= Minyana Tjakamara =

Australian Warlpiri leader (c. 1882–1969)

Minyana Tjakamara also known as Minjena (c. 1882 – 2 January 1969) was an Australian Warlpiri man and leader of his people who lived during a period of significant change for his people which included being moved to the government settlement of Yuendumu.

== Biography ==

Minyana's parents were Yangganu Tjupurula and Ginnula Napananga and he was born at Mount Singleton (Wapurtarli), in the Tanami Desert, approximately 400 km northwest of Alice Springs (Mparntwe). He was one of four brothers with his brothers names being Moiu, Purjungu and Minawara.

Because of his family relationships and his conception site he was a key man associated with the Tjukurpa of the Kangaroo, Possum, Flying Ant and Yarapiri snake as well as with the Mantala (a sweet acacia gum) and Yala (bush potato).

In his youth Minyana travelled in the vicinity of Wapurtarli, remaining within a 100 km radius with only occasional travel outside of this. Even as a young boy his intelligence was recognisied by his elders and he was chosen to be taught as a medicine man while also becoming an expert hunter and craftsman of traditional tools; he was particularly expert in making stone knives.

During his young manhood Minyana became of warrior and would defend his people against other Aboriginal groups coming in to the country, this fighting was exacerbated by the Federation Drought and the surrounding country being taken up for pastoral leases.

As he got older Minyana married and had a large family and he became a naturally respected leader of his people.

Minyana's life changed dramatically when, in 1926, his land was inspected by William (Bill) Braitling who, in 1932, used in to form Mount Doreen Station. Almost simultaneously there was a gold rush at The Granites in the early 1930s which brought with it significant amounts of prospectors. These prospectors would sometimes give Minyana and his family damper, sweetened tea and meat. Historian Dick Kimber believed that Minyana found himself both drawn and repelled by these new arrivals and was angered when they cut down a tall sacred tree.

In 1946 Minyana, his family and his people were forcibly removed to Yuendumu, which was established as a government ration depot. Despite this Minyana continued to travel regularly throughout the region and continued a hold major extended ceremonies despite pressure from the Government not to do so. He was in demand both as a ritual leader and as a medicine man.

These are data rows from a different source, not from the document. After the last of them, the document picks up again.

(** Nokia community members round-trip.  A canonical member - one that reading leaves as it is, with its keyword in lower case, and
    a numeric head where it is a large community - that can be written to a Nokia device is read back as the same member: colours
    through their RFC 9012 hexadecimal form with the colour-only bits intact, large communities through the keyword-less exact
    and the regular-expression form, everything else verbatim. *)
Theorem nokia_round_trip m w : strip m = m → nokia_to_canonical m = Ok m → plain_spelling m = true →
  nokia_from_canonical m = Ok (Some w) → nokia_to_canonical w = Ok m.
Proof.
  intros Hs Hc Hp Hf. unfold nokia_from_canonical in Hf. rewrite Hs in Hf. cbv zeta in Hf.
  destruct (member_of (lower m) WELL_KNOWN); [congruence|]. unfold plain_spelling in Hp.
  destruct (typed_keyword m) as [k|] eqn:Ek; [|congruence]. destruct (member_of k SUPPORTED_KEYWORDS); [congruence|].
  apply andb_true_iff in Hp as [Hpre%prefix_inv Hlarge]. case_bool_decide as Hkl; cbn [negb orb] in Hlarge.
  - subst k. injection Hf as Hf. apply andb_true_iff in Hlarge as [Hd Hl].
    assert (∃ body, m = text "large:" ++ body) as [body Em] by (eexists; exact Hpre). clear Hpre. subst m.
    apply large_back; [|exact Hd|exact Hl|exact Hf]. apply strip_id in Hs as [_ Hr]. apply strip_id. split.
    + destruct body as [|c b']; [done|]. cbn [bare]. change (is_digit c = true) in Hd. by rewrite digit_not_space.
    + rewrite rev_app_distr in Hr. by destruct (rev body).
  - destruct (decide (k = text "color")) as [->|]; [|by rewrite bool_decide_eq_false_2 in Hf].
    rewrite bool_decide_eq_true_2 in Hf by done.
    assert (∃ body, m = text "color:" ++ body) as [body Em] by (eexists; exact Hpre). clear Hpre.
    unfold nokia_to_canonical in Hc. rewrite Hs in Hc. cbv zeta in Hc.
    assert (nokia_ext_to_color m = None) as E1 by (rewrite Em; done). rewrite E1 in Hc.
    unfold color_to_nokia_ext in Hf. assert (after_colon m = body) as E2 by (rewrite Em; done). rewrite E2 in Hf.
    destruct (split_on 58 body) as [|co_s [|v_s [|? ?]]] eqn:Esp; try done.
    assert (split_on 58 m = [text "color"; co_s; v_s]) as E3 by (rewrite Em; change (text "color:" ++ body) with (text "color" ++ 58 :: body); by rewrite split_on_app, Esp).
    unfold normalize_native_color in Hc. assert (is_prefix (text "color:") m = true) as E4 by (rewrite Em; apply prefix_app). rewrite E4, E3 in Hc.
    destruct (isdigit co_s && isdigit v_s); [|done]. destruct (int_of_digits co_s) as [co|]; [|done]. destruct (int_of_digits v_s) as [v|]; [|done].
    unfold_res. injection Hc as Hc. destruct ((CO_MAX <? co) || (4294967295 <? v)) eqn:Er; [done|].
    assert (w = COLOR_EXT_PREFIX ++ hex_padded 4 (N.shiftl co 14) ++ hex_padded 8 v) as -> by congruence. clear Hf.
    apply orb_false_iff in Er as [H1%N.ltb_ge H2%N.ltb_ge]. pose proof (ext_of_color co v H1 H2) as Hx.
    pose proof (color_ext_bare (hex_padded 4 (N.shiftl co 14)) v) as Hb. unfold nokia_to_canonical. revert Hx Hb.
    generalize (COLOR_EXT_PREFIX ++ hex_padded 4 (N.shiftl co 14) ++ hex_padded 8 v). intros w Hx Hb%strip_id. rewrite Hb. cbv zeta. by rewrite Hx, Hc.
Qed.
(* ===== verification/Codec.v ===== *)
(** * Byte decoding as the error path uses it

    [bytes.decode("utf-8", errors="surrogateescape")] and the decoding [json.loads] applies to a
    [bytes] document: the encoding is guessed from the first bytes, then decoded with
    [errors="surrogatepass"].  A byte is an [N] below 256. *)

From stdpp Require Import base gmap list strings.
From Stdlib Require Import ZArith NArith Lia.
From S2P Require Import Prelude Json.
Local Open Scope N_scope.

(** ** UTF-8 *)

Definition is_cont (b : N) : bool := (128 <=? b) && (b <=? 191).
Definition is_surrogate (c : N) : bool := (55296 <=? c) && (c <=? 57343).

(** One code point from the front of the input: shortest form only, at most U+10FFFF, and a
    surrogate only where the error handler passes it. *)
Definition utf8_step (surrogates : bool) (bs : list N) : option (N * list N) :=
  match bs with
  | [] => None
  | b0 :: r =>
      if b0 <? 128 then Some (b0, r)
      else if b0 <? 192 then None
      else if b0 <? 224 then
        match r with
        | b1 :: r' =>
            let c := (b0 - 192) * 64 + (b1 - 128) in
            if is_cont b1 && (128 <=? c) then Some (c, r') else None
        | [] => None
        end
      else if b0 <? 240 then
        match r with
        | b1 :: b2 :: r' =>
            let c := ((b0 - 224) * 64 + (b1 - 128)) * 64 + (b2 - 128) in
            if is_cont b1 && is_cont b2 && (2048 <=? c) && (surrogates || negb (is_surrogate c))
            then Some (c, r') else None
        | _ => None
        end
      else if b0 <? 248 then
        match r with
        | b1 :: b2 :: b3 :: r' =>
            let c := (((b0 - 240) * 64 + (b1 - 128)) * 64 + (b2 - 128)) * 64 + (b3 - 128) in
            if is_cont b1 && is_cont b2 && is_cont b3 && (65536 <=? c) && (c <=? 1114111)
            then Some (c, r') else None
        | _ => None
        end
      else None
  end.

(** An undecodable byte [b] becomes U+DC00 + [b].  The fuel is the number of bytes. *)
Fixpoint utf8_escape (fuel : nat) (bs : list N) : list N :=
  match fuel, bs with
  | O, _ | _, [] => []
  | S fuel, b :: r =>
      match utf8_step false bs with
      | Some (c, rest) => c :: utf8_escape fuel rest
      | None => (56320 + b) :: utf8_escape fuel r
      end
  end.

(** [body.decode("utf-8", errors="surrogateescape")] *)
Definition decode_surrogateescape (bs : list N) : pystr := PStr (utf8_escape (length bs) bs).

Fixpoint utf8_pass (fuel : nat) (bs : list N) : option (list N) :=
  match fuel, bs with
  | _, [] => Some []
  | O, _ => None
  | S fuel, _ =>
      '(c, rest) ← utf8_step true bs; cs ← utf8_pass fuel rest; Some (c :: cs)
  end.

(** ** UTF-16 and UTF-32 *)

(** The code units of a given width, or [None] for a truncated unit. *)
Fixpoint units16 (little : bool) (bs : list N) : option (list N) :=
  match bs with
  | [] => Some []
  | a :: b :: r => us ← units16 little r; Some ((if little then b * 256 + a else a * 256 + b) :: us)
  | _ => None
  end.

Fixpoint join_surrogates (us : list N) : list N :=
  match us with
  | h :: ((l :: r) as rest) =>
      if (55296 <=? h) && (h <=? 56319) && (56320 <=? l) && (l <=? 57343)
      then 65536 + (h - 55296) * 1024 + (l - 56320) :: join_surrogates r
      else h :: join_surrogates rest
  | _ => us
  end.

Fixpoint units32 (little : bool) (bs : list N) : option (list N) :=
  match bs with
  | [] => Some []
  | a :: b :: c :: d :: r =>
      us ← units32 little r;
      let u := if little then ((d * 256 + c) * 256 + b) * 256 + a else ((a * 256 + b) * 256 + c) * 256 + d in
      if u <=? 1114111 then Some (u :: us) else None
  | _ => None
  end.

(** ** [json.detect_encoding] *)

Inductive encoding := Utf8 | Utf8Sig | Utf16 (little : bool) (bom : bool) | Utf32 (little : bool) (bom : bool).

Definition detect_encoding (b : list N) : encoding :=
  if chars_prefix [0; 0; 254; 255] b then Utf32 false true
  else if chars_prefix [255; 254; 0; 0] b then Utf32 true true
  else if chars_prefix [254; 255] b then Utf16 false true
  else if chars_prefix [255; 254] b then Utf16 true true
  else if chars_prefix [239; 187; 191] b then Utf8Sig
  else match b with
       | b0 :: b1 :: b2 :: b3 :: _ =>
           if b0 =? 0 then (if b1 =? 0 then Utf32 false false else Utf16 false false)
           else if b1 =? 0 then (if (b2 =? 0) && (b3 =? 0) then Utf32 true false else Utf16 true false)
           else Utf8
       | [b0; b1] => if b0 =? 0 then Utf16 false false else if b1 =? 0 then Utf16 true false else Utf8
       | _ => Utf8
       end.

Definition decode_surrogatepass (e : encoding) (b : list N) : option (list N) :=
  match e with
  | Utf8 => utf8_pass (length b) b
  | Utf8Sig => utf8_pass (length b) (drop 3 b)
  | Utf16 little bom => join_surrogates <$> units16 little (if bom then drop 2 b else b)
  | Utf32 little bom => units32 little (if bom then drop 4 b else b)
  end.

(** The text [json.loads] scans for a [bytes] document. *)
Definition json_bytes_text (b : list N) : option pystr := PStr <$> decode_surrogatepass (detect_encoding b) b.

(** ** ASCII bodies decode to themselves *)

Lemma utf8_escape_ascii l : forallb (fun c => c <? 128) l = true → utf8_escape (length l) l = l.
Proof.
  induction l as [|c l IH]; simpl; [done|]. intros [Hc Hl]%andb_prop. by rewrite Hc, IH.
Qed.

Lemma utf8_pass_ascii l : forallb (fun c => c <? 128) l = true → utf8_pass (length l) l = Some l.
Proof.
  induction l as [|c l IH]; simpl; [done|]. intros [Hc Hl]%andb_prop. rewrite Hc. simpl. by rewrite IH.
Qed.

Lemma detect_ascii l : forallb (fun c => (1 <=? c) && (c <? 128)) l = true → detect_encoding l = Utf8.
Proof.
  intros H. unfold detect_encoding. destruct l as [|a l]; [done|].
  simpl in H. apply andb_prop in H as [Ha Hl]. apply andb_prop in Ha as [Ha1%N.leb_le Ha2%N.ltb_lt].
  assert (∀ k, k = 0 ∨ 128 <= k → N.eqb k a = false) as Hk by (intros; apply N.eqb_neq; lia).
  cbn [chars_prefix]. rewrite !Hk by lia. cbn [andb].
  destruct l as [|b l]; [done|]. simpl in Hl. apply andb_prop in Hl as [Hb Hl].
  apply andb_prop in Hb as [Hb1%N.leb_le Hb2].
  rewrite (proj2 (N.eqb_neq a 0)), (proj2 (N.eqb_neq b 0)) by lia. by destruct l as [|c [|d l]].
Qed.

Lemma ascii_body l :
  forallb (fun c => (1 <=? c) && (c <? 128)) l = true →
  decode_surrogateescape l = PStr l ∧ json_bytes_text l = Some (PStr l).
Proof.
  intros H. assert (forallb (fun c => c <? 128) l = true) as Ha.
  { revert H. apply forallb_impl. by intros c [? ?]%andb_prop. }
  unfold decode_surrogateescape, json_bytes_text. rewrite utf8_escape_ascii, detect_ascii by done.
  simpl. by rewrite utf8_pass_ascii.
Qed.

(** The fuel is enough: every byte of the input is decoded or escaped. *)
Lemma utf8_step_shorter surrogates bs c r : utf8_step surrogates bs = Some (c, r) → (length r < length bs)%nat.
Proof.
  unfold utf8_step. intros H. destruct bs as [|b0 [|b1 [|b2 [|b3 bs]]]]; simpl in *;
    repeat case_match; simplify_eq; simpl; lia.
Qed.

Lemma utf8_escape_fuel bs fuel : (length bs <= fuel)%nat → utf8_escape fuel bs = utf8_escape (length bs) bs.
Proof.
  remember (length bs) as n eqn:E. assert (length bs <= n)%nat as Hn by lia. clear E.
  revert bs fuel Hn. induction n as [|n IH]; intros [|b bs] fuel Hn Hf; cbn [length] in *;
    try (by destruct fuel); try lia.
  destruct fuel as [|fuel]; [lia|]. cbn [utf8_escape].
  destruct (utf8_step false (b :: bs)) as [[c r]|] eqn:E.
  - apply utf8_step_shorter in E. simpl in E. f_equal. apply IH; lia.
  - f_equal. apply IH; lia.
Qed.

Minyana also began to talk with and assist visiting anthropologists (including Mervyn Meggitt, Charles Mountford and Norman Tindale), filmmakers and other travelers. In one film by Thomas Draper Campbell, called Minjena's Lost Ground (1951), Minyana discussed life before European contact and highlighted the contrast between their traditional way of life and that at Yuendumu, including the negative impacts on diet and health. This film received fairly wide distribution and the National Film and Sound Archive calls it "a lament for the passing of traditional life".

Minyana became blind between 1995 and 1960.

Minyaya died on 2 January 1969 and was buried on his own Country. He is the grandfather of author Harry Nelson Jakamara.